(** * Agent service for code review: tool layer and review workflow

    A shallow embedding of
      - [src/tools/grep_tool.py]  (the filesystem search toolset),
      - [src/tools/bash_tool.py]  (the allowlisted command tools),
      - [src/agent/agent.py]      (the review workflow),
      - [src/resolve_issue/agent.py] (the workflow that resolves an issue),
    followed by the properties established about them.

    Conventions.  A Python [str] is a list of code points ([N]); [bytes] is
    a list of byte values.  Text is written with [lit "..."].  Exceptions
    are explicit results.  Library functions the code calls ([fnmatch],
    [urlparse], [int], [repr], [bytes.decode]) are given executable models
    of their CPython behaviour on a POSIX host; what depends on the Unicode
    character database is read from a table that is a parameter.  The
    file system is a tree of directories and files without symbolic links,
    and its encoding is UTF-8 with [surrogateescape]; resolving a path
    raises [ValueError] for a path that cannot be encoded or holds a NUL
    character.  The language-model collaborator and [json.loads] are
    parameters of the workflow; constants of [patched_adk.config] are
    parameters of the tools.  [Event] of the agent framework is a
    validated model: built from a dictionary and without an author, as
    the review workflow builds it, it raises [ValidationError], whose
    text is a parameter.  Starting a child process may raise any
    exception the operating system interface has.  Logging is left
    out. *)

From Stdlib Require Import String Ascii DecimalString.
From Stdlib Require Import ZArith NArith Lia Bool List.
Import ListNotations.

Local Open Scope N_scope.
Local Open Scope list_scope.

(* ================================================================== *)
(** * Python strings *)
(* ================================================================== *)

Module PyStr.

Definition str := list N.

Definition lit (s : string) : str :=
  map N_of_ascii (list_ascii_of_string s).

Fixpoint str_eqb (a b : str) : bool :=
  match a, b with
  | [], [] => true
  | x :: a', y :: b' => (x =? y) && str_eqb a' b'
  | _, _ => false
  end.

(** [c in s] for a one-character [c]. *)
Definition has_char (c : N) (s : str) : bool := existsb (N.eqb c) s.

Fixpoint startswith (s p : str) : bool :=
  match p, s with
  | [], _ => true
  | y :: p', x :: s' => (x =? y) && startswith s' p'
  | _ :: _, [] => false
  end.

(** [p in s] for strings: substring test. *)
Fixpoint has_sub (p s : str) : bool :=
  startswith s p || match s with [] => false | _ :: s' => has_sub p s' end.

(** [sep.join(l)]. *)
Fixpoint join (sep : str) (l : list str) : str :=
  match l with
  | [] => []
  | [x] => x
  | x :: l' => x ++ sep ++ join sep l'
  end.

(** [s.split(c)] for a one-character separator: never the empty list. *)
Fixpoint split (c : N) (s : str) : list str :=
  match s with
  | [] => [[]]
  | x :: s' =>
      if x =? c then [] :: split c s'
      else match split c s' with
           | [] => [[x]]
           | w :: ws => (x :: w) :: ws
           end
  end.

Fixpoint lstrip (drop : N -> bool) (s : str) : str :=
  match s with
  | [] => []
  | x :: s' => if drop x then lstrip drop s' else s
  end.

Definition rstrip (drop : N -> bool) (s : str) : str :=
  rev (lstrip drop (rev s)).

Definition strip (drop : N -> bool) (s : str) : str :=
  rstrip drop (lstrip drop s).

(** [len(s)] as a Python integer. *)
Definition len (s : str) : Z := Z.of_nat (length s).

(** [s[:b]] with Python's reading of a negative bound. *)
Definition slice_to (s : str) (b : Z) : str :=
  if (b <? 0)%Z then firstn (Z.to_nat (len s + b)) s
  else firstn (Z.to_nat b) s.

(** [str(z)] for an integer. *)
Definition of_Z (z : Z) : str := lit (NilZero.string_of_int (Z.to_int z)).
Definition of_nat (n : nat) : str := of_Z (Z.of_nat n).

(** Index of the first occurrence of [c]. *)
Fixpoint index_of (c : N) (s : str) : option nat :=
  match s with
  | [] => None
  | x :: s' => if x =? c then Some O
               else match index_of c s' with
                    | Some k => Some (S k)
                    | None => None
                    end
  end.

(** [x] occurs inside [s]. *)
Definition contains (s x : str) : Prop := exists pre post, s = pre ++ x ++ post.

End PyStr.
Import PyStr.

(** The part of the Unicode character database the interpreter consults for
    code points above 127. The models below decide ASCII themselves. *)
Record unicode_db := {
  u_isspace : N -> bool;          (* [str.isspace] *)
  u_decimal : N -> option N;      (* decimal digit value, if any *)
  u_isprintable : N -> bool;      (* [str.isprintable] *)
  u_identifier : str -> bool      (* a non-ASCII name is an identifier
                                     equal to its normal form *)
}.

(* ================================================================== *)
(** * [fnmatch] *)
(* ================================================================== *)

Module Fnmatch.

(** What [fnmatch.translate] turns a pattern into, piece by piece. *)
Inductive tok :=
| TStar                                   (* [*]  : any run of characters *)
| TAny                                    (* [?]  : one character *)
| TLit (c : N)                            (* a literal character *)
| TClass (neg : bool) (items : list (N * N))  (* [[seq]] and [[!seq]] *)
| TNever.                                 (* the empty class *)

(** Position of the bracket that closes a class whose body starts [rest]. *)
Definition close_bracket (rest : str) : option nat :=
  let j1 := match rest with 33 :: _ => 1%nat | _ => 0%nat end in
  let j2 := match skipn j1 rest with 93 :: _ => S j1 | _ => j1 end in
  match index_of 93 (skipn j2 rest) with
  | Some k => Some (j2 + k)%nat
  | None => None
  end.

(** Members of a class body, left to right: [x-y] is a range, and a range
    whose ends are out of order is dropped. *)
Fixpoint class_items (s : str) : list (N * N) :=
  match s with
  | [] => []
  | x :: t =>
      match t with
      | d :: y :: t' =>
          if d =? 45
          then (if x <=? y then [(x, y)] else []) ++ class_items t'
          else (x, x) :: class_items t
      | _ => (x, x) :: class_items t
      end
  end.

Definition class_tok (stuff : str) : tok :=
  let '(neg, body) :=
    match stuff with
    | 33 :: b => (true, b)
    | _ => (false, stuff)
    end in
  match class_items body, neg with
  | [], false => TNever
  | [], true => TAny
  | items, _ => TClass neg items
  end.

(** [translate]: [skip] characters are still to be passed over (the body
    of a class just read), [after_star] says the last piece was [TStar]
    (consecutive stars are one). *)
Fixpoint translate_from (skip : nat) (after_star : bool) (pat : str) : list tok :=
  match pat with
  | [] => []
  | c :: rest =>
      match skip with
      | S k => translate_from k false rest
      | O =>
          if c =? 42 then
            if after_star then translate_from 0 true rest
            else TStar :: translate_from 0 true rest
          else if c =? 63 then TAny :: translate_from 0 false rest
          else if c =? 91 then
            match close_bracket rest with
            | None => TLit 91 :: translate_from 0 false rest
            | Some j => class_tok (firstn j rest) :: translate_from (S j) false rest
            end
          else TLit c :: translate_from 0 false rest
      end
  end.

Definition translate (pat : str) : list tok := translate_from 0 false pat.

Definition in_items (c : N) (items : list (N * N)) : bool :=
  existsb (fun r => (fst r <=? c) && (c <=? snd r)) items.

### Work order
The reply should consist solely of the lines of the data, exact, from the opening line through the line with "raises [ValueError] for", inclusive.

### Solution
(** * Agent service for code review: tool layer and review workflow

    A shallow embedding of
      - [src/tools/grep_tool.py]  (the filesystem search toolset),
      - [src/tools/bash_tool.py]  (the allowlisted command tools),
      - [src/agent/agent.py]      (the review workflow),
      - [src/resolve_issue/agent.py] (the workflow that resolves an issue),
    followed by the properties established about them.

    Conventions.  A Python [str] is a list of code points ([N]); [bytes] is
    a list of byte values.  Text is written with [lit "..."].  Exceptions
    are explicit results.  Library functions the code calls ([fnmatch],
    [urlparse], [int], [repr], [bytes.decode]) are given executable models
    of their CPython behaviour on a POSIX host; what depends on the Unicode
    character database is read from a table that is a parameter.  The
    file system is a tree of directories and files without symbolic links,
    and its encoding is UTF-8 with [surrogateescape]; resolving a path
    raises [ValueError] for a path that cannot be encoded or holds a NUL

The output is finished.